Induced Pluripotent Stem Cell-Derived Fibroblasts Efficiently Engage Senescence Pathways But Show Increased Sensitivity to Stress Inducers

The risk of malignant transformation of induced pluripotent stem cells (iPSC)-derived cells in response to DNA damage is a potential concern as the tumor suppressor genes TP53 and CDKN2A are transiently inactivated during reprogramming. Here, we evaluated the integrity of cellular senescence pathways and DNA double-strand break (DSB) repair in iPSC-derived human fibroblasts (i-HF) compared to their parental skin fibroblasts (HF).

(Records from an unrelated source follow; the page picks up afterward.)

(** With a clock that never runs backwards, the record of the last
    date holds the totals of the calls made on that date, on top of
    what the record held if the day had already begun. *)
Lemma track_events_totals events : forall self,
  clock_monotone (last_reset self) events = true ->
  let D := last_date (last_reset self) events in
  last_reset (track_events self events) = D
  /\ get_usage_stats (track_events self events) D =
     totals (if D =? last_reset self then get_usage_stats self D else zero_usage)
            (on_date D events).
Proof.
  induction events as [|e events IH]; intros self Hmono.
  - cbn. rewrite Z.eqb_refl. split; reflexivity.
  - cbn [clock_monotone] in Hmono. apply andb_true_iff in Hmono.
    destruct Hmono as [Hle Hmono]. apply Z.leb_le in Hle.
    set (s1 := track_usage self (event_date e) (event_tokens e) (event_cost e)).
    assert (last_reset s1 = event_date e) as Hs1
      by (unfold s1; rewrite track_usage_last_reset; lia).
    rewrite track_events_cons, last_date_cons. fold s1.
    rewrite <- Hs1 in Hmono. specialize (IH s1 Hmono). rewrite Hs1 in IH, Hmono.
    cbv zeta in IH. destruct IH as [IH1 IH2].
    cbv zeta. split; [exact IH1|]. rewrite IH2.
    pose proof (last_date_ge _ _ Hmono) as Hge.
    set (D := last_date (event_date e) events) in *.
    unfold on_date. cbn [List.filter]. fold (on_date D events).
    destruct (Z.eqb_spec D (event_date e)) as [HD|HD].
    + rewrite HD, Z.eqb_refl. cbn [totals fold_left].
      fold (totals (bump (if event_date e =? last_reset self
                          then get_usage_stats self (event_date e)
                          else zero_usage) (event_tokens e) (event_cost e))
              (on_date (event_date e) events)).
      f_equal. unfold s1. rewrite get_usage_stats_track.
      destruct (Z.ltb_spec (last_reset self) (event_date e));
        destruct (Z.eqb_spec (event_date e) (last_reset self)); try lia;
        reflexivity.
    + assert ((event_date e =? D) = false) as -> by (apply Z.eqb_neq; lia).
      assert ((D =? last_reset self) = false) as -> by (apply Z.eqb_neq; lia).
      reflexivity.
Qed.

(** X5. With a clock that never runs backwards, starting from an empty
    history, today's record (today being the date of the last call)
    counts exactly the calls made today, totals exactly their tokens,
    and adds up their costs in call order from 0.0; calls of earlier
    days do not enter it. *)
Theorem todays_record_totals_todays_calls
    (self : CostOptimizer) (events : list event) :
  fresh self ->
  clock_monotone (last_reset self) events = true ->
  let today := last_date (last_reset self) events in
  let record := get_usage_stats (track_events self events) today in
  record = totals zero_usage (on_date today events)
  /\ requests record = Z.of_nat (length (on_date today events))
  /\ tokens record = sum_tokens (on_date today events).
Proof.
  intros Hfresh Hmono today record.
  destruct (track_events_totals events self Hmono) as [_ H].
  fold today in H. fold record in H.
  assert (record = totals zero_usage (on_date today events)) as Hrec.
  { rewrite H. destruct (today =? last_reset self); [|reflexivity].
    unfold get_usage_stats. rewrite Hfresh, lookup_empty. reflexivity. }
  split; [exact Hrec|]. rewrite Hrec, totals_requests, totals_tokens.
  cbn. split; lia.
Qed.

Lemma todays_record_totals_todays_calls_witness :
  let events := [(0, 10, F64.one); (1, 20, F64.one); (1, 30, F64.one)] in
  fresh (__init__ None 0)
  /\ clock_monotone (last_reset (__init__ None 0)) events = true
  /\ get_usage_stats (track_events (__init__ None 0) events) 1 =
     {| requests := 2; tokens := 50; cost := F64.of_Z 2 |}.
Proof.
  intros events. split; [reflexivity|]. split; [reflexivity|].
  destruct (todays_record_totals_todays_calls (__init__ None 0) events)
    as (H & _); [reflexivity | reflexivity |].
  cbv zeta in H. etransitivity; [exact H|]. vm_compute. reflexivity.
Defined.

Using a variety of functional assays, we show that the capacity of i-HF to enter senescence and repair DSB is not compromised after damage induced by ionizing radiation (IR) or overexpression of H-RASV12. Still, i-HF lines are transcriptionally different from their parental lines, showing enhanced metabolic activity and higher expression of p53-related effector genes. As a result, i-HF lines generally exhibit increased sensitivity to various stresses, have an elevated senescence-associated secretory phenotype (SASP) and cannot be immortalized unless p53 expression is knocked down. In conclusion, while our results suggest that i-HF are not at a greater risk of transformation, their overall hyperactivation of senescence pathways may impede their function as a cell therapy product.